| What the task requires |
Give again, exactly as written, each line of the material below starting at the line that contains "9%N = Some registered_hospital" and ending at the line that contains "destruct (proj2 (proj2". Both ends count, and no other line does.

| Study material |

----

(** [l] is [l'] with some elements left out, the others in their order. *)
Inductive subseq {A : Type} : list A -> list A -> Prop :=
| subseq_nil : subseq [] []
| subseq_skip x l l' : subseq l l' -> subseq l (x :: l')
| subseq_keep x l l' : subseq l l' -> subseq (x :: l) (x :: l').

(** [ys] is [xs] with missing entries filled in: the valid entries of [xs]
    stand where they were. *)
Definition fills {A} (xs ys : list (option A)) : Prop :=
  Forall2 (fun x y => forall v, x = Some v -> y = Some v) xs ys.

Definition repairs (s s' : Series) : Prop :=
  match s, s' with
  | FloatSeries xs, FloatSeries ys => fills xs ys
  | ObjectSeries xs, ObjectSeries ys => fills xs ys
  | _, _ => False
  end.

(** The first and the last entry of a column are valid. *)
Definition first_valid (s : Series) : bool :=
  match isna s with
  | b :: _ => negb b
  | [] => false
  end.

Definition last_valid (s : Series) : bool :=
  match rev (isna s) with
  | b :: _ => negb b
  | [] => false
  end.

(** *** Timestamps *)

(** A timestamp is a number of nanoseconds since 1970-01-01, as in
    [datetime64[ns]]; [NaT] is [None]. *)
Definition Timestamp : Type := Z.

Definition ns_per_day : Z := 86400000000000.

(** Days from 1970-01-01 to the civil date [y]-[m]-[d] (proleptic
    Gregorian calendar). *)
Definition days_from_civil (y m d : Z) : Z :=
  let y' := if (m <=? 2)%Z then (y - 1)%Z else y in
  let era := (y' / 400)%Z in
  let yoe := (y' - era * 400)%Z in
  let mp := if (2 <? m)%Z then (m - 3)%Z else (m + 9)%Z in
  let doy := ((153 * mp + 2) / 5 + d - 1)%Z in
  let doe := (yoe * 365 + yoe / 4 - yoe / 100 + doy)%Z in
  (era * 146097 + doe - 719468)%Z.

(** [pd.Timestamp('y-m-d')]: midnight of that day. *)
Definition timestamp (y m d : Z) : Timestamp :=
  (days_from_civil y m d * ns_per_day)%Z.

(** [pd.date_range(start=start, periods=periods, freq='D')].  pandas 2
    keeps a timestamp in 64-bit nanoseconds and raises
    [OutOfBoundsDatetime] for a range that passes 2262-04-11, which is
    110404 days after 1960-01-01; what is stated of the generated dates
    themselves is stated of frames with at most 100000 rows. *)
Definition date_range (start : Timestamp) (periods : nat)
  : list (option Timestamp) :=
  map (fun i => Some (start + Z.of_nat i * ns_per_day)%Z) (seq 0 periods).

(** [dates] has [n] entries, one per day from [start] on. *)
Definition daily_from (start : Timestamp) (n : nat)
    (dates : list (option Timestamp)) : Prop :=
  length dates = n /\
  forall i, i < n ->
    nth_error dates i = Some (Some (start + Z.of_nat i * ns_per_day)%Z).

(** The timestamps pandas 2 holds: 64-bit nanoseconds around 1970-01-01,
    the least 64-bit value standing for [NaT]. *)
Definition timestamp_max : Z := 9223372036854775807.

Definition representable (t : option Timestamp) : bool :=
  match t with
  | Some t => (- timestamp_max <=? t)%Z && (t <=? timestamp_max)%Z
  | None => true
  end.

(** [dates.isna().all()] *)
Definition all_nat (dates : list (option Timestamp)) : bool :=
  forallb is_none dates.

(** [dates.dropna()] *)
Fixpoint valid_dates (dates : list (option Timestamp)) : list Timestamp :=
  match dates with
  | [] => []
  | Some t :: r => t :: valid_dates r
  | None :: r => valid_dates r
  end.

(** ** The outside world *)

Inductive encoding : Type := utf8 | latin1.
Inductive separator : Type := comma | tab | whitespace.
Inductive engine : Type := default_engine | openpyxl.

(** One call of a pandas reader.  [InstallThenReadExcel] is the second
    [read_excel] of [load_data_from_file], made after [pip install openpyxl]. *)
Inductive attempt : Type :=
| ReadExcel (e : engine)
| InstallThenReadExcel
| ReadCsv (sep : separator) (enc : encoding).

(** What a reader may answer besides a frame; [CouldNotRead] is the
    [ValueError] a loader raises itself. *)
Inductive read_error : Type :=
| ImportError
| InstallError
| DecodeError
| ParserError
| CouldNotRead.

(** The files on disk and the readers, seen from a script: whether a path
    exists, what a reader makes of a file, whether a path can be written. *)
Record World : Type := mkWorld {
  path_exists : string -> bool;
  read_head : string -> option string;
  read : attempt -> string -> DataFrame + read_error;
  downloaded : option string;
  can_write : string -> bool
}.

(** A computation that logs the reader calls it makes. *)
Definition Traced (A : Type) : Type := list attempt * A.

(** [try: df = reader(filepath)] *)
Definition try_read (w : World) (a : attempt) (filepath : string)
  : Traced (DataFrame + read_error) :=
  ([a], read w a filepath).

(** [try: body except: handler], for a bare [except] *)
Definition or_else {A E} (body : Traced (A + E)) (handler : Traced (A + E))
  : Traced (A + E) :=
  match body with
  | (t, inl a) => (t, inl a)
  | (t, inr _) => let (t', r) := handler in (t ++ t', r)
  end.

(** [raise ValueError(...)] in the last handler of a chain *)
Definition raise_value_error {A} : Traced (A + read_error) :=
  ([], inr CouldNotRead).

(** What a chart shows, and the files a run has written. *)
Record Stats : Type := mkStats {
  stat_records : nat;
  stat_min : option Q;
  stat_max : option Q;
  stat_mean : option Q;
  stat_median : option Q
}.

Record Plot : Type := mkPlot {
  plot_dates : list (option Timestamp);
  plot_values : Series;
  plot_span : option (Timestamp * Timestamp);
  plot_stats : Stats
}.

Record Files : Type := mkFiles {
  cleaned_csv : option DataFrame;
  plot_png : option Plot
}.

Definition no_files : Files := mkFiles None None.

(** How a run ends: [main] returns its exit code, or an exception leaves
    it. *)
Inductive outcome : Type :=
| Exit (code : nat)
| Uncaught (e : exn).

(** [df.to_csv(path, index=False)] *)
Definition to_csv (w : World) (fs : Files) (path : string) (df : DataFrame)
  : result Files :=
  if can_write w path then Ok (mkFiles (Some df) (plot_png fs))
  else Raise OSError.

(** [plt.savefig(path, ...)] *)
Definition savefig (w : World) (fs : Files) (path : string) (p : Plot)
  : result Files :=
  if can_write w path then Ok (mkFiles (cleaned_csv fs) (Some p))
  else Raise OSError.

(** *** Column statistics *)

Fixpoint valid_values {A} (xs : list (option A)) : list A :=
  match xs with
  | [] => []
  | Some v :: r => v :: valid_values r
  | None :: r => valid_values r
  end.

Definition Qmin' (a b : Q) : Q := if Qle_bool a b then a else b.
Definition Qmax' (a b : Q) : Q := if Qle_bool a b then b else a.

Fixpoint insert_sorted (x : Q) (l : list Q) : list Q :=
  match l with
  | [] => [x]
  | y :: r => if Qle_bool x y then x :: l else y :: insert_sorted x r
  end.

Definition sort_values (l : list Q) : list Q :=
  fold_right insert_sorted [] l.

(** [s.min()], [s.max()], [s.mean()], [s.median()] skip the missing entries
    and are [nan] ([None]) when nothing is left. *)
Definition series_min (l : list Q) : option Q :=
  match l with [] => None | x :: r => Some (fold_left Qmin' r x) end.

Definition series_max (l : list Q) : option Q :=
  match l with [] => None | x :: r => Some (fold_left Qmax' r x) end.
Lemma register_refusals_witness :
  (users sample_db !! 1%N = Some donor1
   /\ register sample_hash 5000 9 "s1" None
        (mkRegisterBody (Some "donor") (Some "Dana")
           (Some " Dana@Example.com ") (Some "5550003333")
           (Some "correct horse") None (Some "A+") None None)
        sample_db
      = (sample_db,
         mkResponse 400
           (inl "Account already exists with this email address")))
  /\ (let out := register sample_hash 5000 9 "s1" (Some (Error "disk full"))
                   sample_registration sample_db in
      snd out = mkResponse 500 (inl "Registration failed. Please try again.")
      /\ users (fst out) !! 9%N = Some registered_hospital
      /\ stats (fst out) = stats sample_db).
Proof.
  assert (users sample_db !! 1%N = Some donor1) as Hu
    by (vm_compute; reflexivity).
  split.
  - split; [exact Hu|].
    exact (proj1 (proj2
      (register_refusals sample_hash 5000 9 "s1" None
         (mkRegisterBody (Some "donor") (Some "Dana")
            (Some " Dana@Example.com ") (Some "5550003333")
            (Some "correct horse") None (Some "A+") None None)
         sample_db))
      " Dana@Example.com " 1%N donor1 eq_refl Hu eq_refl).
  - cbv zeta.
    assert (code (snd (register sample_hash 5000 9 "s1" None
                         sample_registration sample_db)) = 201) as Hc
      by (vm_compute; reflexivity).
    destruct (proj2 (proj2
      (proj2 (proj2 (proj2
         (register_refusals sample_hash 5000 9 "s1"
            (Some (Error "disk full")) sample_registration sample_db)))
         (Error "disk full") eq_refl)) Hc) as (u & _ & Hu9 & Hout).
    assert (u = registered_hospital) as ->.
    { assert (users (fst (register sample_hash 5000 9 "s1" None
                            sample_registration sample_db)) !! 9%N
              = Some registered_hospital) as H9 by (vm_compute; reflexivity).
      pose proof (eq_trans (eq_sym Hu9) H9) as [= ->]. reflexivity. }
    rewrite Hout. simpl. rewrite lookup_insert_eq.
    split; [reflexivity|]. split; reflexivity.
Defined.

Lemma register_counts_user_witness :
  code (snd (register sample_hash 5000 9 "s1" None sample_registration
               sample_db))
  = 201
  /\ exists s',
       stats registered_db = [s']
       /\ Stats.totalUsers s' = 6%Z
       /\ Stats.totalHospitals s' = 3%Z
       /\ Stats.totalDonors s' = 1%Z.
Proof.
  assert (code (snd (register sample_hash 5000 9 "s1" None
                       sample_registration sample_db)) = 201) as Hc
    by (vm_compute; reflexivity).
  split; [exact Hc|].
  destruct (register_counts_user sample_hash 5000 9 "s1" None
              sample_registration sample_db Hc)
    as (type & s' & Hty & _ & Hst & Hu & Hd & Hh & _).
  injection Hty as <-.
  exists s'. split; [exact Hst|]. split; [exact Hu|].
  split; [exact Hh | exact Hd].
Defined.

Section RoundTrip.
Variable bcrypt_hash : string -> string -> string.
Variable bcrypt_compare : string -> string -> bool.

Lemma user_save_unmodified now salt u :
  User.validate u = [] ->
  User.save bcrypt_hash now salt false u = inr (User.pre_save_profile now u).
Proof.
  intros Hv. unfold User.save. rewrite Hv. unfold User.pre_save_password.
  destruct (truthy (User.googleId (User.pre_save_profile now u))
            && negb (truthy (User.password (User.pre_save_profile now u))));
    reflexivity.
Qed.

(** X16. Registration and login fit together. Provided bcrypt accepts a
    password against its own hash and its hashes have at least eight
    characters, the account of a registration that was answered 201 can log
    in at once with the email, password and type that were registered: the
    login is answered 200 with a token for the new account. *)
Theorem register_then_login now newId salt fault b db now' :
  (forall p, bcrypt_compare p (bcrypt_hash salt p) = true) ->
  (forall p, (8 <= String.length (bcrypt_hash salt p))%nat) ->
  code (snd (register bcrypt_hash now newId salt fault b db)) = 201 ->
  let db' := fst (register bcrypt_hash now newId salt fault b db) in
  let out := login bcrypt_hash bcrypt_compare now'
               (mkLoginBody (rb_email b) (rb_password b) (rb_type b)) db' in
  exists ok u,
    snd out = mkResponse 200 (inr ok)
    /\ ao_token ok = newId
    /\ uv_id (ao_user ok) = newId
    /\ users db' !! newId = Some u
    /\ uv_email (ao_user ok) = User.email u
    /\ uv_type (ao_user ok) = User.type u.
Proof.
  intros Hcmp Hlen Hc. cbv zeta.
  destruct (register_accepted _ _ _ _ _ _ _ Hc)
    as (type & name & email & phone & password & Hty & Hna & Hem & Hph & Hpw
        & Hnty & Hnem & Hnpw & Hre & Hfind & Hnew & Hv & ->).
  cbv zeta. simpl fst.
  set (nu := new_user now type name email phone password b) in *.
  set (u := User.set_hashed (bcrypt_hash salt password)
              (User.set_updatedAt now nu)).
  destruct (user_validate_pieces _ Hv) as (_ & Htypes & _).
  assert (User.type nu = type) as Hnut by reflexivity.
  rewrite Hnut in Htypes.
  assert (User.validate u = []) as Hvu.
  { apply user_validate_hashed; [|apply Hlen].
    rewrite <- Hv. apply user_validate_ext; reflexivity. }
  rewrite (login_run bcrypt_hash bcrypt_compare now' _ _ email password type);
    [|rewrite Hem; reflexivity|rewrite Hpw; reflexivity
     |rewrite Hty; reflexivity|assumption..].
  simpl users.
  assert (findOne_user (login_filter email type) (<[newId := u]> (users db))
          = Some (newId, u)) as ->.
  { apply findOne_user_unique.
    - apply lookup_insert_eq.
    - unfold login_filter.
      assert (User.email u = cast_email (toLowerCase email)) as ->
        by reflexivity.
      assert (User.type u = type) as -> by reflexivity.
      rewrite (user_type_lower _ Htypes), !String.eqb_refl. reflexivity.
    - intros j v Hj Hf. destruct (decide (j = newId)) as [|Hne]; [assumption|].
      exfalso. rewrite lookup_insert_ne in Hj by congruence.
      unfold login_filter in Hf. apply andb_true_iff in Hf as [Hf _].
      pose proof (proj1 (findOne_user_None _ _) Hfind j v Hj) as Hn.
      simpl in Hn. congruence. }
  assert (User.isLocked now' u = false) as -> by reflexivity.
  assert ((User.status u =? "deactivated") = false) as -> by reflexivity.
  assert (User.comparePassword bcrypt_compare password u = inr true) as ->.
  { unfold User.comparePassword.
    assert (User.googleId u = None) as -> by reflexivity.
    assert (User.password u = Some (bcrypt_hash salt password)) as ->
      by reflexivity.
    rewrite Hcmp. reflexivity. }
  assert ((0 <? User.loginAttempts u)%Z = false) as -> by reflexivity.
  rewrite user_save_unmodified
    by (rewrite <- Hvu; apply user_validate_ext; reflexivity).
  cbv zeta. simpl snd.
  eexists. exists u. split; [reflexivity|].
  split; [reflexivity|]. split; [reflexivity|].
  split; [apply lookup_insert_eq|].
  destruct (user_pre_save_profile_frame now'
              (User.set_lastLogin (Some now') u))
    as (He' & _ & _ & Ht' & _).
  unfold user_view. cbn [ao_user uv_email uv_type].
  rewrite He', Ht'. split; reflexivity.
Qed.
(** * K-means colour quantisation ([clustering/k_means.py])

    A shallow embedding of the [KMeans] class: the numpy operations it calls
    ([np.random.choice], [np.linalg.norm], [np.argmin], boolean and integer
    array indexing, [mean], [astype]) are written out over binary64 floats,
    Python exceptions are an error result, and the process-wide random state
    of [np.random] is threaded explicitly. *)

From Stdlib Require Import ZArith Lia Floats Uint63.
From Stdlib Require Strings.Byte.
From Stdlib Require Import Sorting.Sorted.
From stdpp Require Import base list strings gmap.

Open Scope float_scope.
Open Scope nat_scope.

(** ** Python exceptions *)

Inductive exn : Type :=
  | ValueError (msg : string)
  | IndexError (msg : string)
  | UnboundLocalError (name : string).

Inductive result (A : Type) : Type :=
  | Ok (a : A)
  | Raise (e : exn).
Arguments Ok {A} a.
Arguments Raise {A} e.

Definition rbind {A B} (r : result A) (k : A -> result B) : result B :=
  match r with
  | Ok a => k a
  | Raise e => Raise e
  end.

(** ** Arrays of float64 *)

Abbreviation vec := (list float).

(** A two-dimensional array of shape [(length rows, ncols)]; the column count
    is kept apart because an array with no rows still has one. *)
Record matrix : Type := Matrix { ncols : nat; rows : list vec }.

Definition wf_matrix (a : matrix) : Prop :=
  Forall (fun r => length r = ncols a) (rows a).

(** What [np.array] builds from a list of rows, and what the centroids
    therefore are: one-dimensional when the list is empty. *)
Inductive ndarray : Type :=
  | Arr1 (xs : vec)
  | Arr2 (a : matrix).

(** [len(a)] *)
Definition len (a : matrix) : nat := length (rows a).

(** The float64 holding the integer [j] (an int stored into a float array,
    or compared with one); the conversion is exact below [2^53]. *)
Definition fl (j : nat) : float := PrimFloat.of_uint63 (Uint63.of_Z (Z.of_nat j)).

(** ** The random source

    [np.random] keeps one generator state for the whole process.  Its
    bounded draw [random_interval g m], an integer in [[0, m]], is all the
    sampling needs; the generator itself stays abstract. *)

Class RandomState (G : Type) : Type := {
  random_interval : G -> nat -> nat * G;
  random_interval_le : forall g m, fst (random_interval g m) <= m;
  seed_state : nat -> G
}.

(** The calls a run makes to the three steps of the algorithm, in order. *)
Inductive event : Type := EInit | EAssign | ERecompute.

(** Process state: the generator of [np.random] and the calls made so far. *)
Record world (G : Type) : Type := World { rng : G; calls : list event }.
Arguments World {G} rng calls.
Arguments rng {G} w.
Arguments calls {G} w.

(** Computations that read and write the process state and may raise. *)
Definition M (G A : Type) : Type := world G -> result A * world G.

Definition ret {G A} (a : A) : M G A := fun w => (Ok a, w).
Definition raise {G A} (e : exn) : M G A := fun w => (Raise e, w).
Definition bind {G A B} (m : M G A) (k : A -> M G B) : M G B :=
  fun w => match m w with
           | (Ok a, w') => k a w'
           | (Raise e, w') => (Raise e, w')
           end.
Definition lift {G A} (r : result A) : M G A := fun w => (r, w).
Definition log {G} (ev : event) : M G unit :=
  fun w => (Ok tt, World (rng w) (calls w ++ [ev])).

Notation "x <- m ;; k" := (bind m (fun x => k))
  (at level 100, m at next level, right associativity).
Notation "m ;;; k" := (bind m (fun _ => k))
  (at level 100, right associativity).

Module np.

(** [np.zeros(n)] *)
Definition zeros (n : nat) : vec := replicate n 0%float.

(** [np.array([r_0, ..., r_{k-1}])] for rows of length [c]. *)
Definition array (c : nat) (rs : list vec) : ndarray :=
  match rs with
  | [] => Arr1 []
  | _ :: _ => Arr2 (Matrix c rs)
  end.

(** Shapes [(c1,)] and [(.., c2)] broadcast when equal or when one is 1. *)
Definition broadcastable (c1 c2 : nat) : bool :=
  Nat.eqb c1 c2 || Nat.eqb c1 1 || Nat.eqb c2 1.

----

| Exercise result |
      /\ users (fst out) !! 9%N = Some registered_hospital
      /\ stats (fst out) = stats sample_db).
Proof.
  assert (users sample_db !! 1%N = Some donor1) as Hu
    by (vm_compute; reflexivity).
  split.
  - split; [exact Hu|].
    exact (proj1 (proj2
      (register_refusals sample_hash 5000 9 "s1" None
         (mkRegisterBody (Some "donor") (Some "Dana")
            (Some " Dana@Example.com ") (Some "5550003333")
            (Some "correct horse") None (Some "A+") None None)
         sample_db))
      " Dana@Example.com " 1%N donor1 eq_refl Hu eq_refl).
  - cbv zeta.
    assert (code (snd (register sample_hash 5000 9 "s1" None
                         sample_registration sample_db)) = 201) as Hc
      by (vm_compute; reflexivity).
    destruct (proj2 (proj2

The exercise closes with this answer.